──────── DATA EXTRACTS ────────
(* ===== verification/Scim.v ===== *)
(** Provisioning by an identity provider: [scim/handlers.go], [scim/users.go].

    The protocol endpoints over the account tables of [AuthSession], with the statements and the
    session teardown of [Accounts]; the settings row of the integration and its token. JSON
    decoding, case folding and base64 text are parameters. *)
From S2P Require Import Prelude GoStrings AuthSession Accounts.
From Stdlib Require Import Strings.Ascii Strings.Byte.

#[export] Instance byte_eq_decision : EqDecision Byte.byte := Byte.byte_eq_dec.

(** * Data *)
Record scimName := MkName { Formatted : string; GivenName : string; FamilyName : string }.
Record scimEmail := MkEmail { Value : string; Primary : bool }.
Record scimUser := MkScimUser {
  UserName : string; Name : option scimName; DisplayName : string; Emails : list scimEmail; Active : bool;
}.

(** The settings row; the zero value when there is none or it cannot be read. *)
Record scimConfig := MkScimConfig { Enabled : bool; TokenHash : string; DefaultRole : string; AuthSource : string }.
Definition no_config : scimConfig := MkScimConfig false "" "" "".

Definition authSource (c : scimConfig) : string :=
  if bool_decide (AuthSource c ∈ ["oidc"; "ldap"; "saml"]) then AuthSource c else "saml".
Definition defaultRole (c : scimConfig) : string :=
  if str_eqb (DefaultRole c) "" then "Read-Only" else DefaultRole c.

(** [primaryEmail]: the first primary address that is not blank, or else the first such address. *)
Definition primaryEmail (u : scimUser) : string :=
  let filled e := negb (str_eqb (TrimSpace (Value e)) "") in
  match List.find (λ e, Primary e && filled e) (Emails u) with
  | Some e => TrimSpace (Value e)
  | None => match List.find filled (Emails u) with Some e => TrimSpace (Value e) | None => "" end
  end.

Definition displayName (u : scimUser) : string :=
  if negb (str_eqb (DisplayName u) "") then DisplayName u
  else match Name u with
       | Some n => if negb (str_eqb (Formatted n) "") then Formatted n
                   else TrimSpace (GivenName n +:+ " " +:+ FamilyName n)
       | None => ""
       end.

(** JSON values of a patch and what they decode to ([null] decodes to the zero value); the [active]
    member of an object, when it is there. *)
Class ScimLib := {
  json : Type;
  as_bool : json → option bool;
  as_string : json → option string;
  as_user : json → option scimUser;
  active_member : json → option json;
  ToLower : string → string;
  EqualFold : string → string → bool;
}.

Section scim.
Context `{!ScimLib}.

Definition decodeBool (raw : json) : option bool :=
  match as_bool raw with
  | Some b => Some b
  | None => match as_string raw with
            | Some s => Some (EqualFold (TrimSpace s) "true")
            | None => None
            end
  end.
Definition decodeString (raw : json) : string :=
  match as_string raw with Some s => TrimSpace s | None => "" end.

(** [strings.Trim(rest, quote)] *)
Fixpoint trim_quotes_left (s : string) : string :=
  match s with
  | EmptyString => ""
  | String c s' => if Ascii.eqb c "034"%char then trim_quotes_left s' else s
  end.
Definition trim_quotes (s : string) : string :=
  rev_string (trim_quotes_left (rev_string (trim_quotes_left s) "")) "".

Definition parseUserNameEq (filter : string) : option string :=
  let f := TrimSpace filter in
  if negb (has_prefix "username eq " (ToLower f)) then None
  else
    let rest := trim_quotes (TrimSpace (str_drop (String.length "userName eq ") f)) in
    if str_eqb rest "" then None else Some rest.

(** ** The operations of a patch *)
Record patch_op := MkOp { op_op : string; op_path : string; op_value : json }.

(** The values being built: e-mail, display name, disabled, and whether [active] was set. *)
Record draft := MkDraft { dr_email : string; dr_display : string; dr_disabled : bool; dr_changed : bool }.

Definition set_active (v : json) (d : draft) : draft :=
  match decodeBool v with
  | Some b => MkDraft (dr_email d) (dr_display d) (negb b) true
  | None => d
  end.

Definition apply_op (d : draft) (o : patch_op) : draft :=
  if EqualFold (op_op o) "remove" && EqualFold (op_path o) "active"
  then MkDraft (dr_email d) (dr_display d) true true
  else
    let path := ToLower (TrimSpace (op_path o)) in
    if str_eqb path "active" then set_active (op_value o) d
    else if str_eqb path "displayname" then
      MkDraft (dr_email d) (decodeString (op_value o)) (dr_disabled d) (dr_changed d)
    else if bool_decide (path ∈ ["emails"; "emails[type eq " +:+ String "034"%char "work" +:+ String "034"%char "].value"]) then
      let s := decodeString (op_value o) in
      if str_eqb s "" then d else MkDraft s (dr_display d) (dr_disabled d) (dr_changed d)
    else if str_eqb path "" then
      match as_user (op_value o) with
      | None => d
      | Some u =>
        let display := if str_eqb (DisplayName u) "" then dr_display d else DisplayName u in
        let email := if str_eqb (primaryEmail u) "" then dr_email d else primaryEmail u in
        let d := MkDraft email display (dr_disabled d) (dr_changed d) in
        match active_member (op_value o) with Some v => set_active v d | None => d end
      end
    else d.

Definition apply_ops (u : user) (ops : list patch_op) : draft :=
  foldl apply_op (MkDraft (u_email u) (u_display u) (u_disabled u) false) ops.

(** * The protocol endpoints *)
Context `{!Env store, !AuthLib}.
(** The settings row as a statement at a tick reads it, and the unusable password of a new account. *)
Context (config : nat → scimConfig) (randPassword : nat → string).

Definition scim_audit (action : string) : M store unit := _ ← db (AppendAudit action None); mret tt.

(** [lookup] *)
Definition with_user {A} (idp : option uuid) (k : uuid → user → M store (reply A)) : M store (reply A) :=
  match idp with
  | None => mret (WriteError 404 "user not found")
  | Some id =>
    r ← db (GetUserByID id);
    match r with Err _ => mret (WriteError 404 "user not found") | Ok u => k id u end
  end.

Definition applyDeprovisionSideEffects (id : uuid) (disabled : bool) : M store unit :=
  if disabled then DestroyUserSessions id else mret tt.

Definition listUsers (filter : string) : M store (reply (list (uuid * user))) :=
  r ← db (λ _ s, (Ok (map_to_list (users s)) : res store_error (list (uuid * user)), s));
  match r with
  | Err _ => mret (WriteError 500 "could not list users")
  | Ok l =>
    if str_eqb filter "" then mret (WriteJSON 200 l)
    else match parseUserNameEq filter with
         | None => mret (WriteError 400 "unsupported filter (only 'userName eq' is supported)")
         | Some want => mret (WriteJSON 200 (base.filter (λ ku, EqualFold (u_name ku.2) want = true) l))
         end
  end.

Definition getUser (idp : option uuid) : M store (reply (uuid * user)) :=
  with_user idp (λ id u, mret (WriteJSON 200 (id, u))).

Definition createUser (body : option scimUser) : M store (reply (uuid * user)) :=
  match body with
  | None => mret (WriteError 400 "invalid request body")
  | Some inp =>
    let name := TrimSpace (UserName inp) in
    if str_eqb name "" then mret (WriteError 400 "userName is required")
    else
      existing ← db (get_row (λ s, user_by_name citext_eq s name));
      match existing with
      | Ok _ => mret (WriteError 409 "user already exists")
      | Err _ =>
        c ← draw config;
        pw ← draw randPassword;
        r ← db (CreateUser (MkCreateUser name (primaryEmail inp) (displayName inp) pw false false (authSource c)));
        match r with
        | Err _ => mret (WriteError 400 "could not create user")
        | Ok (id, u) =>
          _ ← db (AssignRoleByName id (defaultRole c));
          u ← (if Active inp then mret u
               else _ ← db (SetDisabled id true); mret (with_disabled true u));
          _ ← scim_audit "scim.user_provision";
          mret (WriteJSON 201 (id, u))
        end
      end
  end.

(** The reply shows the row as it is then, or as it was read. *)
Definition reply_user (id : uuid) (u : user) : M store (reply (uuid * user)) :=
  r ← db (GetUserByID id);
  mret (WriteJSON 200 (id, match r with Ok u' => u' | Err _ => u end)).

Definition replaceUser (idp : option uuid) (body : option scimUser) : M store (reply (uuid * user)) :=
  with_user idp (λ id u,
    match body with
    | None => mret (WriteError 400 "invalid request body")
    | Some inp =>
      r ← db (UpdateUser id (primaryEmail inp) (displayName inp) (negb (Active inp)));
      match r with
      | Err _ => mret (WriteError 500 "could not update user")
      | Ok _ =>
        _ ← applyDeprovisionSideEffects id (negb (Active inp));
        _ ← scim_audit "scim.user_update";
        reply_user id u
      end
    end).

Definition patchUser (idp : option uuid) (body : option (list patch_op)) : M store (reply (uuid * user)) :=
  with_user idp (λ id u,
    match body with
    | None => mret (WriteError 400 "invalid request body")
    | Some ops =>
      let d := apply_ops u ops in
      r ← db (UpdateUser id (dr_email d) (dr_display d) (dr_disabled d));
      match r with
      | Err _ => mret (WriteError 500 "could not update user")
      | Ok _ =>
        _ ← (if dr_changed d then
               _ ← applyDeprovisionSideEffects id (dr_disabled d); scim_audit "scim.user_update"
             else mret tt);
        reply_user id u
      end
    end).

Definition deleteUser (idp : option uuid) : M store (reply unit) :=
  with_user idp (λ id u,
    r ← db (SetDisabled id true);
    match r with
    | Err _ => mret (WriteError 500 "could not deprovision user")
    | Ok _ =>
      _ ← applyDeprovisionSideEffects id true;
      _ ← scim_audit "scim.user_deprovision";
      mret (WriteJSON 204 tt)
    end).

(** * The bearer token *)
Context (Sum256 : string → list Byte.byte).

Definition nibble (c : ascii) : option N :=
  let n := N_of_ascii c in
  if ((48 <=? n) && (n <=? 57))%N then Some (n - 48)%N
  else if ((97 <=? n) && (n <=? 102))%N then Some (n - 87)%N
  else if ((65 <=? n) && (n <=? 70))%N then Some (n - 55)%N else None.
(** [hex.DecodeString], its error dropped: what was decoded before it. *)
Fixpoint unhex (s : string) : list Byte.byte :=
  match s with
  | String a (String b s') =>
    match nibble a, nibble b with
    | Some x, Some y => default Byte.x00 (Byte.of_N (16 * x + y)) :: unhex s'
    | _, _ => []
    end
  | _ => []
  end.

Definition bearerToken (authorization : string) : string :=
  if has_prefix "Bearer " authorization then TrimSpace (TrimPrefix "Bearer " authorization) else "".

Definition token_ok (c : scimConfig) (tok : string) : bool := bool_decide (unhex (TokenHash c) = Sum256 tok).

Definition requireSCIMToken {A} (authorization : string) (next : M store (reply A)) : M store (reply A) :=
  c ← draw config;
  if negb (Enabled c) || str_eqb (TokenHash c) "" then mret (WriteError 401 "SCIM provisioning is not enabled")
  else
    let tok := bearerToken authorization in
    if str_eqb tok "" then mret (WriteError 401 "missing bearer token")
    else if negb (token_ok c tok) then mret (WriteError 401 "invalid bearer token")
    else next.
────────
» **DIRECTIONS**:
Would you repeat the lines from the one containing "(String b s') =>" through the end of the data, exactly, with nothing before or after them?

» **THE ANSWER**:
  | String a (String b s') =>
    match nibble a, nibble b with
    | Some x, Some y => default Byte.x00 (Byte.of_N (16 * x + y)) :: unhex s'
    | _, _ => []
    end
  | _ => []
  end.

Definition bearerToken (authorization : string) : string :=
  if has_prefix "Bearer " authorization then TrimSpace (TrimPrefix "Bearer " authorization) else "".

Definition token_ok (c : scimConfig) (tok : string) : bool := bool_decide (unhex (TokenHash c) = Sum256 tok).

Definition requireSCIMToken {A} (authorization : string) (next : M store (reply A)) : M store (reply A) :=
  c ← draw config;
  if negb (Enabled c) || str_eqb (TokenHash c) "" then mret (WriteError 401 "SCIM provisioning is not enabled")
  else
    let tok := bearerToken authorization in
    if str_eqb tok "" then mret (WriteError 401 "missing bearer token")
    else if negb (token_ok c tok) then mret (WriteError 401 "invalid bearer token")
    else next.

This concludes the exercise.